Discovery and Translational Science Department, Leeds Institute of Cardiovascular and Metabolic Medicine, University of Leeds, Leeds LS2 9JT, UK.
Maternal and Fetal Health Research Centre, Division of Developmental Biology and Medicine, University of Manchester, Manchester M13 9WL, UK.
Int J Mol Sci. 2021 May 28;22(11):5759. doi: 10.3390/ijms22115759.
Metformin is the first-line treatment for many people with type 2 diabetes mellitus (T2DM) and gestational diabetes mellitus (GDM) to maintain glycaemic control. Recent evidence suggests metformin can cross the placenta during pregnancy, thereby exposing the fetus to high concentrations of metformin and potentially restricting placental and fetal growth. Offspring exposed to metformin during gestation are at increased risk of being born small for gestational age (SGA) and show signs of 'catch up' growth and obesity during childhood which increases their risk of future cardiometabolic diseases. The mechanisms by which metformin impacts on the fetal growth and long-term health of the offspring remain to be established. Metformin is associated with maternal vitamin B deficiency and antifolate like activity. Vitamin B and folate balance is vital for one carbon metabolism, which is essential for DNA methylation and purine/pyrimidine synthesis of nucleic acids. Folate:vitamin B imbalance induced by metformin may lead to genomic instability and aberrant gene expression, thus promoting fetal programming. Mitochondrial aerobic respiration may also be affected, thereby inhibiting placental and fetal growth, and suppressing mammalian target of rapamycin (mTOR) activity for cellular nutrient transport.
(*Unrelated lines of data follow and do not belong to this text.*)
(** What a run depends on beside its arguments: the clock, and the database, which
    can fail to store a snapshot. *)
Record cenv := MkCenv { c_now : Z; c_put_ok : Hash -> bool }.
Context (v : cenv).

(** [New]; the epoch length is 30000 unless it is configured. *)
Definition New (config : CliqueConfig) (db : gmap Z Snapshot) (recents : L Snapshot) : Clique :=
  MkClique {| Period := Period config; Epoch := if Epoch config =? 0 then 30000 else Epoch config |} recents db ∅ 0 None false.

Definition set_recents (c : Clique) (r : L Snapshot) : Clique := MkClique (c_config c) r (c_db c) (c_proposals c) (c_signer c) (c_signFn c) (c_fakeDiff c).
Definition set_db (c : Clique) (db : gmap Z Snapshot) : Clique := MkClique (c_config c) (c_recents c) db (c_proposals c) (c_signer c) (c_signFn c) (c_fakeDiff c).

(** [snap.store(c.db)] *)
Definition store (snap : Snapshot) (c : Clique) : bool * Clique :=
  if c_put_ok v (s_Hash snap) then (true, set_db c (<[s_Hash snap := snap]> (c_db c))) else (false, c).

(** The signers in the extra data of a checkpoint. *)
Definition checkpoint_signers (extra : bytes) : outcome (list Address) :=
  let n := Z.quot (zlen extra - extraVanity - extraSeal) 20 in
  if n <? 0 then Panic PanicOther
  else omapM (fun i => b <- of_option PanicIndex (zslice extra (extraVanity + i * 20) (zlen extra)) ;; Ok (be_val (gocopy (zeros 20) b))) (seqZ 0 n).

(** The loop of [snapshot]: the snapshot it starts from, and the headers to apply, the
    last one first. *)
Fixpoint snapshot_find (fuel : nat) (number : Z) (hash : Hash) (parents headers : list Header) (c : Clique) : outcome ((Snapshot * list Header + clique_error) * Clique) :=
  match fuel with
  | O => NoFuel
  | S fuel =>
      let '(s, recents) := lru_Get (c_recents c) hash in
      let c := set_recents c recents in
      match s with
      | Some s => Ok (inl (s, headers), c)
      | None =>
          match (if number mod checkpointInterval =? 0 then c_db c !! hash else None) with
          | Some s => Ok (inl (MkSnapshot (c_config c) (s_Number s) (s_Hash s) (s_Signers s) (s_Recents s) (s_Votes s) (s_Tally s), headers), c)
          | None =>
              m <- umod number (Epoch (c_config c)) ;;
              let trusted := (number =? 0) || ((m =? 0) && ((FullImmutabilityThreshold <? zlen headers) || bool_decide (GetHeaderByNumber (number -u 1) = None))) in
              match (if trusted then GetHeaderByNumber number else None) with
              | Some checkpoint =>
                  signers <- checkpoint_signers (h_Extra checkpoint) ;;
                  let snap := newSnapshot (c_config c) number (Header_Hash checkpoint) signers in
                  let '(ok, c) := store snap c in
                  Ok (if ok then inl (snap, headers) else inr errStore, c)
              | None =>
                  match last parents with
                  | Some header =>
                      n <- deref (h_Number header) ;;
                      if negb (Header_Hash header =? hash) || negb (Uint64 n =? number) then Ok (inr (errEngine ErrUnknownAncestor), c)
                      else snapshot_find fuel (number -u 1) (h_ParentHash header) (removelast parents) (headers ++ [header]) c
                  | None =>
                      match GetHeader hash number with
                      | None => Ok (inr (errEngine ErrUnknownAncestor), c)
                      | Some header => snapshot_find fuel (number -u 1) (h_ParentHash header) parents (headers ++ [header]) c
                      end
                  end
              end
          end
      end
  end.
Vitamin supplementation, before or during metformin treatment in pregnancy, could be a promising strategy to improve maternal vitamin B and folate levels and reduce the incidence of SGA births and childhood obesity. Heterogeneous diagnostic and screening criteria for GDM and the transient nature of nutrient biomarkers have led to inconsistencies in clinical study designs to investigate the effects of metformin on folate:vitamin B balance and child development. As rates of diabetes in pregnancy continue to escalate, more women are likely to be prescribed metformin; thus, it is of paramount importance to improve our understanding of metformin's transgenerational effects to develop prophylactic strategies for the prevention of adverse fetal outcomes.
二甲双胍是治疗 2 型糖尿病(T2DM)和妊娠期糖尿病(GDM)患者血糖控制的一线药物。最近的证据表明,二甲双胍在怀孕期间可以穿过胎盘,从而使胎儿暴露于高浓度的二甲双胍中,并可能限制胎盘和胎儿的生长。在孕期接触二甲双胍的后代出生时体重小于胎龄(SGA)的风险增加,并在儿童期表现出“追赶”生长和肥胖的迹象,这增加了他们未来患心血管代谢疾病的风险。二甲双胍对胎儿生长和后代长期健康的影响机制仍有待确定。二甲双胍与母体维生素 B 缺乏和抗叶酸样活性有关。维生素 B 和叶酸的平衡对于一碳代谢至关重要,一碳代谢对于 DNA 甲基化和核酸的嘌呤/嘧啶合成至关重要。二甲双胍引起的叶酸:维生素 B 失衡可能导致基因组不稳定和异常基因表达,从而促进胎儿编程。线粒体需氧呼吸也可能受到影响,从而抑制胎盘和胎儿的生长,并抑制哺乳动物雷帕霉素靶蛋白(mTOR)的活性,以进行细胞营养物质的运输。在怀孕期间使用二甲双胍之前或期间进行维生素补充,可能是一种改善母体维生素 B 和叶酸水平、降低 SGA 出生率和儿童肥胖发生率的有前途的策略。GDM 的诊断和筛查标准存在异质性,以及营养生物标志物的短暂性,导致了研究二甲双胍对叶酸:维生素 B 平衡和儿童发育影响的临床研究设计存在不一致性。随着妊娠糖尿病的发病率继续上升,更多的女性可能会被开二甲双胍处方;因此,提高我们对二甲双胍跨代效应的理解,以制定预防不良胎儿结局的预防策略,至关重要。